No, you misunderstand. Greece and Spain need to export more. Germany needs to import more. Solution? Germany enacts fiscal stimulus aimed at stoking domestic demand; Greece and Spain enact labour reforms and spending cuts that encourage exports. However, Germany doesn't want to stoke domestic demand, but rather to continue its export-driven model, meaning that all EU countries end up having to export more, and finding more and more export markets abroad.

Additionally, the imbalances within the Eurozone mirror imbalances across the world. Globally, Germany and China need to import more and the US (and Britain) needs to export more. However, if the Eurozone as a whole exports more, it means there is less opportunity for the US to export more, which makes it difficult to address the imbalances globally.

The entire idea that some countries will always be importers and others will always be exporters sounds kind of unstable to me.
This is exactly right. Surplus countries like Germany can't continue to export and export and export some more while the US (and "peripheral" Eurozone countries like Greece, Spain, Italy) continue to buy buy buy. That's precisely the imbalance I'm talking about, and precisely what isn't being addressed by any of these proposals.
 
Don't remind me. My stocks have been hammered of late.
 
Don't remind me. My stocks have been hammered of late.

This is why you always carry liquid cash in your stock account. A fair amount as well.

That way, when the market crashes, you can invest 1-2,000 dollars into new stocks at discount prices. It may seem a bit immoral to profit from the suffering of the economy, but hey, since when has money been gained without making someone else suffer in some way? :p
 
Other than a few very minor details on trade, excellent post Mise. :)
 
As the days pass it seems more clear that Europe is not going anywhere back to healthy economic growth. Will Europe (and maybe even the US?) be another Japan? With persistent high debt and anemic growth?
 
This is why you always carry liquid cash in your stock account. A fair amount as well.

That way, when the market crashes, you can invest 1-2,000 dollars into new stocks at discount prices. It may seem a bit immoral to profit from the suffering of the economy, but hey, since when has money been gained without making someone else suffer in some way? :p

Have you ever used a stock broker?
 
That is what happens when you form an economic union and allow one country (Germany) to essentially dominate it, as they see fit.
 
Have you ever used a stock broker?

Why yes, yes I have. I was operating my Dad's money however. And unfortunately, we got into the market JUST before the recession hit...

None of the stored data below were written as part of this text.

Lemma parse_members_S (f : nat) (s : string) :
  parse_members (S f) s =
  match strip_prefix quot (skip_ws s) with
  | None => None
  | Some r0 =>
    match parse_string_body r0 with
    | None => None
    | Some (k, r1) =>
      match strip_prefix ":" (skip_ws r1) with
      | None => None
      | Some r2 =>
        match parse_value f r2 with
        | None => None
        | Some (v, r3) =>
          match skip_ws r3 with
          | EmptyString => None
          | String c r' =>
            if (code c =? 44)%N then
              match parse_members f r' with
              | Some (kv, r'') => Some ((k, v) :: kv, r'')
              | None => None
              end
            else if (code c =? 125)%N then Some ([(k, v)], r')
            else None
          end
        end
      end
    end
  end.
Proof. reflexivity. Qed.

(** A parse that succeeds with some fuel consumes at least one character
    and succeeds, with the same result, with any fuel above twice the number
    of characters it consumes. *)
Lemma parse_fuel (f : nat) :
  (forall s v r, parse_value f s = Some (v, r) ->
     String.length r < String.length s
     /\ forall g, 2 * (String.length s - String.length r) <= g + 2 ->
                  parse_value (S g) s = Some (v, r))
  /\ (forall s l r, parse_elements f s = Some (l, r) ->
     String.length r + 1 < String.length s
     /\ forall g, 2 * (String.length s - String.length r) <= g + 3 ->
                  parse_elements (S g) s = Some (l, r))
  /\ (forall s kv r, parse_members f s = Some (kv, r) ->
     String.length r + 1 < String.length s
     /\ forall g, 2 * (String.length s - String.length r) <= g + 3 ->
                  parse_members (S g) s = Some (kv, r)).
Proof.
  induction f as [|f (IHv & IHe & IHm)]; [repeat split; discriminate|].
  split; [|split].
  - intros s v r. rewrite parse_value_S.
    pose proof (skip_ws_length s) as Hs.
    destruct (skip_ws s) as [|c t] eqn:Hws; [discriminate|]. simpl in Hs.
    destruct (code c =? 91)%N eqn:H91.
    { pose proof (skip_ws_length t) as Ht.
      destruct (strip_prefix "]" (skip_ws t)) as [r'|] eqn:Hsp.
      - intros [= <- <-]. pose proof (strip_prefix_length _ _ _ Hsp) as Hl.
        simpl in Hl. split; [lia|]. intros g Hg.
        rewrite parse_value_S, Hws, H91, Hsp. reflexivity.
      - destruct (parse_elements f t) as [[l r']|] eqn:He; [|discriminate].
        intros [= <- <-]. destruct (IHe _ _ _ He) as [Hlen Hfuel].
        split; [lia|]. intros g Hg.
        rewrite parse_value_S, Hws, H91, Hsp.
        destruct g as [|g]; [lia|]. rewrite Hfuel by lia. reflexivity. }
    destruct (code c =? 123)%N eqn:H123.
    { pose proof (skip_ws_length t) as Ht.
      destruct (strip_prefix "}" (skip_ws t)) as [r'|] eqn:Hsp.
      - intros [= <- <-]. pose proof (strip_prefix_length _ _ _ Hsp) as Hl.
        simpl in Hl. split; [lia|]. intros g Hg.
        rewrite parse_value_S, Hws, H91, H123, Hsp. reflexivity.
      - destruct (parse_members f t) as [[l r']|] eqn:He; [|discriminate].
        intros [= <- <-]. destruct (IHm _ _ _ He) as [Hlen Hfuel].
        split; [lia|]. intros g Hg.
        rewrite parse_value_S, Hws, H91, H123, Hsp.
        destruct g as [|g]; [lia|]. rewrite Hfuel by lia. reflexivity. }
    destruct (code c =? 34)%N eqn:H34.
    { destruct (parse_string_body t) as [[str r']|] eqn:Hb; [|discriminate].
      intros [= <- <-].
      pose proof (parse_string_body_length _ _ _ _ (le_n _) Hb) as Hlen.
      split; [lia|]. intros g Hg.
      rewrite parse_value_S, Hws, H91, H123, H34, Hb. reflexivity. }
    destruct (strip_prefix "null" (String c t)) as [r'|] eqn:Hnull.
    { intros [= <- <-]. pose proof (strip_prefix_length _ _ _ Hnull) as Hlen.
      simpl in Hlen. split; [lia|]. intros g Hg.
      rewrite parse_value_S, Hws, H91, H123, H34, Hnull. reflexivity. }
    destruct (strip_prefix "true" (String c t)) as [r'|] eqn:Htrue.
    { intros [= <- <-]. pose proof (strip_prefix_length _ _ _ Htrue) as Hlen.
      simpl in Hlen. split; [lia|]. intros g Hg.
      rewrite parse_value_S, Hws, H91, H123, H34, Hnull, Htrue. reflexivity. }
    destruct (strip_prefix "false" (String c t)) as [r'|] eqn:Hfalse.
    { intros [= <- <-]. pose proof (strip_prefix_length _ _ _ Hfalse) as Hlen.
      simpl in Hlen. split; [lia|]. intros g Hg.
      rewrite parse_value_S, Hws, H91, H123, H34, Hnull, Htrue, Hfalse. reflexivity. }
    destruct (parse_number (String c t)) as [[d r']|] eqn:Hnum; [|discriminate].
    intros [= <- <-]. pose proof (parse_number_length _ _ _ Hnum) as Hlen.
    simpl in Hlen. split; [lia|]. intros g Hg.
    rewrite parse_value_S, Hws, H91, H123, H34, Hnull, Htrue, Hfalse, Hnum.
    reflexivity.
  - intros s l r. rewrite parse_elements_S.
    destruct (parse_value f s) as [[v r1]|] eqn:Hv; [|discriminate].
    destruct (IHv _ _ _ Hv) as [Hlen1 Hfuel1].
    pose proof (skip_ws_length r1) as Hr1.
    destruct (skip_ws r1) as [|c r'] eqn:Hws; [discriminate|]. simpl in Hr1.
    destruct (code c =? 44)%N eqn:H44.
    + destruct (parse_elements f r') as [[l' r'']|] eqn:He; [|discriminate].
      intros [= <- <-]. destruct (IHe _ _ _ He) as [Hlen2 Hfuel2].
      split; [lia|]. intros g Hg.
      rewrite parse_elements_S.
      destruct g as [|g]; [lia|].
      rewrite Hfuel1 by lia. rewrite Hws, H44. rewrite Hfuel2 by lia. reflexivity.
    + destruct (code c =? 93)%N eqn:H93; [|discriminate].
      intros [= <- <-]. split; [lia|]. intros g Hg.
      rewrite parse_elements_S.
      destruct g as [|g]; [lia|].
      rewrite Hfuel1 by lia. rewrite Hws, H44, H93. reflexivity.
  - intros s kv r. rewrite parse_members_S.
    pose proof (skip_ws_length s) as Hs.
    destruct (strip_prefix quot (skip_ws s)) as [r0|] eqn:Hq; [|discriminate].
    pose proof (strip_prefix_length _ _ _ Hq) as Hlen0. simpl in Hlen0.
    destruct (parse_string_body r0) as [[k r1]|] eqn:Hk; [|discriminate].
    pose proof (parse_string_body_length _ _ _ _ (le_n _) Hk) as Hlen1.
    pose proof (skip_ws_length r1) as Hr1.
    destruct (strip_prefix ":" (skip_ws r1)) as [r2|] eqn:Hc; [|discriminate].
    pose proof (strip_prefix_length _ _ _ Hc) as Hlen2. simpl in Hlen2.
    destruct (parse_value f r2) as [[v r3]|] eqn:Hv; [|discriminate].
    destruct (IHv _ _ _ Hv) as [Hlen3 Hfuel3].
    pose proof (skip_ws_length r3) as Hr3.
    destruct (skip_ws r3) as [|c r'] eqn:Hws; [discriminate|]. simpl in Hr3.
    destruct (code c =? 44)%N eqn:H44.
    + destruct (parse_members f r') as [[kv' r'']|] eqn:He; [|discriminate].
      intros [= <- <-]. destruct (IHm _ _ _ He) as [Hlen4 Hfuel4].
      split; [lia|]. intros g Hg.
      rewrite parse_members_S, Hq, Hk, Hc.
      destruct g as [|g]; [lia|].
      rewrite Hfuel3 by lia. rewrite Hws, H44. rewrite Hfuel4 by lia. reflexivity.
    + destruct (code c =? 125)%N eqn:H125; [|discriminate].
      intros [= <- <-]. split; [lia|]. intros g Hg.
      rewrite parse_members_S, Hq, Hk, Hc.
      destruct g as [|g]; [lia|].
      rewrite Hfuel3 by lia. rewrite Hws, H44, H125. reflexivity.
Qed.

Why do you ask? :confused:

That is what happens when you form an economic union and allow one country (Germany) to essentially dominate it, as they see fit.

At least it's Germany lording all over Europe. It is merely pursuing its place in the natural order. Their dislike for their failed attempts in both World Wars and their apparent lack of patriotism are merely an elaborate facade.

Somebody had to say it.
 
That is what happens when you form an economic union and allow one country (Greece) to essentially blackmail it, as they see fit.
Fixed that for you. :rolleyes:
 
As the days pass it seems more clear that Europe is not going anywhere back to healthy economic growth. Will Europe (and maybe even the US?) be another Japan? With persistent high debt and anemic growth?

Well.... Only to a point. The US and Europe are coming back, but oh so slowly. So I don't see long term stagnation. But the transition back to normal will likely be slow enough so that it will feel that way.
 
At least it's Germany lording all over Europe. It is merely pursuing its place in the natural order. Their dislike for their failed attempts in both World Wars and their apparent lack of patriotism are merely an elaborate facade.

Somebody had to say it.

I do not think that this is too far from the truth.